LG DISPLAY CO., LTD. AND SUBSIDIARIES

Notes to Consolidated Financial Statements

For the years ended December 31, 2010 and 2009

 

36. Subsequent Events

On March 11, 2011, the northeast coast of Japan experienced a severe earthquake followed by a tsunami, with continuing aftershocks. These geological events have caused significant damage in the region, including severe damage to nuclear power plants, and have impacted Japan’s power and other infrastructure. The total assets of the Controlling Company’s Japanese subsidiary, LG Display Japan Co., Ltd., is not significant and management is not aware of any physical property damage there. A number of suppliers of the Group’s raw materials, components and manufacturing equipment are located in Japan.

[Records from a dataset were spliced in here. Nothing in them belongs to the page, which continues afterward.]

(** A job leaves the store. *)
Lemma managed_delete s s' t :
  inv s → inv s' → t ∈ view (jobs s) → jobs s' = (Delete (id_of s') t (jobs s)).2 →
  (∀ u, entry s' u = entry s u) → managed_by s' = delete (id_of s t) (managed_by s).
Proof.
  intros Hi Hi' Ht Hj He. rewrite (Delete_ids_ext _ (id_of s)) in Hj by (intros; by apply entry_id_of).
  destruct (Delete_spec (id_of s) (jobs s) t (inv_wf s Hi) (inv_distinct s Hi) Ht) as (l1 & l2 & Hv & _ & Hv' & _).
  pose proof (view_NoDup s Hi) as Hd. rewrite Hv in Hd.
  assert (∀ u, u ∈ view (jobs s') ↔ u ∈ view (jobs s) ∧ u ≠ t) as Hview.
  { intros u. rewrite Hj, Hv', Hv, !elem_of_app, elem_of_cons.
    apply list.NoDup_app in Hd as (_ & Hd1 & [Hd2 _]%list.NoDup_cons). set_solver. }
  apply map_eq. intros i. apply option_eq. intros e. rewrite managed_lookup by done.
  rewrite lookup_delete. case_decide as E.
  - split; [|done]. intros (u & [Hu Hn]%Hview & Heu & Hid). destruct Hn. rewrite He in Heu.
    apply (same_id s); [done|done|done|]. by rewrite (entry_id s u e Heu), Hid, E.
  - rewrite managed_lookup by done. split; intros (u & Hu & Heu & Hid); exists u.
    + apply Hview in Hu as [Hu _]. by rewrite <-He.
    + rewrite Hview, He. split; [|done]. split; [done|]. intros ->.
      by rewrite <-Hid, (entry_id s t e Heu) in E.
Qed.

Lemma Delete_absent s t : id_of s t ∉ ids_of s → (Delete (id_of s) t (jobs s)).2 = jobs s.
Proof. intros Hn. unfold Delete, index. by rewrite (proj2 (index_in_None (id_of s) (view (jobs s)) (id_of s t))). Qed.

(** A job enters it. *)
Lemma managed_add s j :
  inv s → job_ok j → Job_ID j ∉ ids_of s →
  managed_by (add_job j s) = <[Job_ID j := (workload j, phase_of j)]> (managed_by s).
Proof.
  intros Hi Hok Hn. pose proof (add_job_inv s j Hi Hok Hn) as Hi'.
  set (f := fresh (dom (heap s))).
  assert (entry (add_job j s) f = Some (workload j, phase_of j)) as Ef
    by (apply entry_heap; unfold add_job; cbn [heap set_jobs set_heap]; apply lookup_insert_eq).
  assert (∀ u, u ∈ view (jobs s) → entry (add_job j s) u = entry s u) as Eu.
  { intros u Hu. unfold entry, add_job. cbn [heap set_jobs set_heap]. rewrite lookup_insert_ne; [done|].
    intros <-. by apply (fresh_not_in_view s Hi). }
  apply map_eq. intros i. apply option_eq. intros e. rewrite managed_lookup by done.
  rewrite add_job_view by done. setoid_rewrite elem_of_app. setoid_rewrite list_elem_of_singleton.
  fold f. rewrite lookup_insert. case_decide as E.
  - split; [|intros [= <-]; exists f; auto]. intros (u & [Hu| ->] & He & Hid); [|congruence].
    destruct Hn. rewrite E, <-Hid, <-(entry_id s u e) by (by rewrite <-Eu).
    by apply (list_elem_of_fmap_2 (id_of s)).
  - rewrite managed_lookup by done. split.
    + intros (u & [Hu| ->] & He & Hid); [exists u; by rewrite <-Eu|]. rewrite Ef in He. by simplify_eq.
    + intros (u & Hu & He & Hid). exists u. rewrite Eu by done. auto.
Qed.

(** ** The execution case *)

(** What the body does about one job, seen from outside: nothing, an operation
    taken back, one begun, or a deletion. *)
Inductive effect (t : loc) (j : Job T W) (s s' : Scheduler T W) : Prop :=
  | ef_nothing : jobs s' = jobs s → dom (current (futures s')) = dom (current (futures s)) → effect t j s s'
  | ef_end : jobs s' = jobs s → Job_ID j ∈ dom (current (futures s)) →
      dom (current (futures s')) = dom (current (futures s)) ∖ {[Job_ID j]} → effect t j s s'
  | ef_begin : jobs s' = jobs s → phase_of j ≠ Created → Job_ID j ∉ dom (current (futures s)) →
      dom (current (futures s')) = {[Job_ID j]} ∪ dom (current (futures s)) → effect t j s s'
  | ef_delete : jobs s' = (Delete (id_of s') t (jobs s)).2 → phase_of j = Leaving →
      Job_ID j ∉ dom (current (futures s)) →
      dom (current (futures s')) = dom (current (futures s)) → effect t j s s'.

Lemma SetCurrentState_phase st j w :
  workload (SetCurrentState st j w).1 = workload j ∧ phase_of (SetCurrentState st j w).1 = phase_of j.
Proof. by destruct (SetCurrentState_frame st j w) as [r ->]. Qed.
Lemma InitConfiguration_readable flags configFile w :
  let read := ReadInConfig (SetConfigFile configFile (AutomaticEnv (SetEnvPrefix prefix (viper_New w).1))) (viper_New w).2 in
  configFile ≠ "" → read.1.1 = None →
  InitConfiguration flags configFile w = (None, bindFlags flags read.1.2, read.2).
Proof.
  intros read Hc He. unfold InitConfiguration. rewrite M_bind_unfold.
  destruct configFile as [|c s]; [done|]. cbn [String.length Nat.ltb Nat.leb].
  rewrite M_bind_unfold. fold read. destruct read as [[[err|] v] w1]; [done|done].
Qed.

(** when the configuration file cannot be read no flag is bound: flags and
    getters are as if none had been given. *)
Theorem unreadable_file_unbinds flags configFile w :
  let read := ReadInConfig (SetConfigFile configFile (AutomaticEnv (SetEnvPrefix prefix (viper_New w).1))) (viper_New w).2 in
  configFile ≠ "" → read.1.1 ≠ None →
  InitConfiguration flags configFile w =
    (Some (errorString "fail to read config file"), (flags, read.1.2), read.2).
Proof. apply InitConfiguration_unreadable. Qed.
End config.

(** ** Witness: a viper over a map

    The world is the environment and, if it can be read, the configuration file. *)
Module MapViper.
Notation keys := (gmap string string).

#[export] Instance map_viper : Viper keys (keys * option keys) := {|
  any := string; any_String := id; any_flag := id; any_string := id;
  viper_New := λ w, (w.1, w);
  SetEnvPrefix := λ _ v, v; AutomaticEnv := id; SetConfigFile := λ _ v, v;
  ReadInConfig := λ v w, (match w.2 with
                          | Some m => (None, v ∪ m)
                          | None => (Some (errorString "no such file"), v)
                          end, w);
  BindEnv := λ _ _ v, v;
  IsSet := λ v k, bool_decide (is_Some (v !! strings_ToLower k));
  Get := λ v k, default "" (v !! strings_ToLower k);
  GetString := λ v k, default "" (v !! strings_ToLower k);
  GetDuration := λ _ _, 0%Z;
  Set_value := λ k x v, <[strings_ToLower k := x]> v;
  flag_Set := λ f x, MkFlag (flag_Name f) x true;
  Getenv := λ _ w, ("", w);
  machineid_ID := λ w, (inl (errorString "no machine id"), w);
  uuid_New := λ w, ("7f1c", w)
|}.

#[export] Instance map_laws : ViperLaws keys (keys * option keys).
Proof.
  split; simpl; intros.
  - apply bool_decide_eq_true in H. by rewrite H.
  - rewrite lookup_insert_eq. split; [by apply bool_decide_eq_true_2|done].
  - apply bool_decide_eq_false in H1. by rewrite lookup_insert_ne.
  - done.
  - done.
  - done.
  - done.
Qed.

Definition given : list Flag := [MkFlag "ca-root" "" false; MkFlag "server" "https://operator" true].
End MapViper.
Import MapViper.

Lemma given_ok : flags_ok given.
Proof. split; [by repeat constructor|]. apply (bool_decide_unpack _). by vm_compute. Defined.

Lemma bindFlags_spec_witness :
  Forall2 (λ f f', bound ({["ca_root" := "/ca.pem"]} : keys) f f' (bindFlags given {["ca_root" := "/ca.pem"]}).2)
    given (bindFlags given ({["ca_root" := "/ca.pem"]} : keys)).1.
Proof. apply bindFlags_spec. exact given_ok. Defined.

(** Two calls with nothing configured, in two worlds. *)
Lemma device_id_stable_witness :
  let r := GetDeviceID (∅ : keys) (∅ : keys, None : option keys) in
  r.1.1 = "7f1c" ∧ GetDeviceID r.1.2 ({["x" := "y"]} : keys, Some (∅ : keys)) = (r.1, ({["x" := "y"]}, Some ∅)).
Proof.
  destruct (device_id_stable (∅ : keys) (∅ : keys, None) ({["x" := "y"]} : keys, Some (∅ : keys))) as [Hr Hl].
  split; [by rewrite Hr|exact Hl].
Defined.

Lemma unreadable_file_unbinds_witness :
  GetServerAddress (InitConfiguration given "c" (∅, None)).1.2.2 = "".
Proof. rewrite (unreadable_file_unbinds given "c" (∅, None)); [done|done|done]. Defined.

Some of these suppliers were affected by the March 2011 earthquake and tsunami and some continue to be affected by unreliable power, shipping constraints and issues with their suppliers. The Group’s major Japanese customer accounted for approximately 7.4% of the Group’s total sales for the year ended December 31, 2010. Management has been informed that this customer has not experienced any significant physical property damage or production disruptions to date. Management continues to monitor the situation and the Group’s potential exposure.

The Controlling Company issued debentures of (Won)300,000 million with maturity of five years in February 2011 and (Won)300,000 million with maturity of three years in April 2011.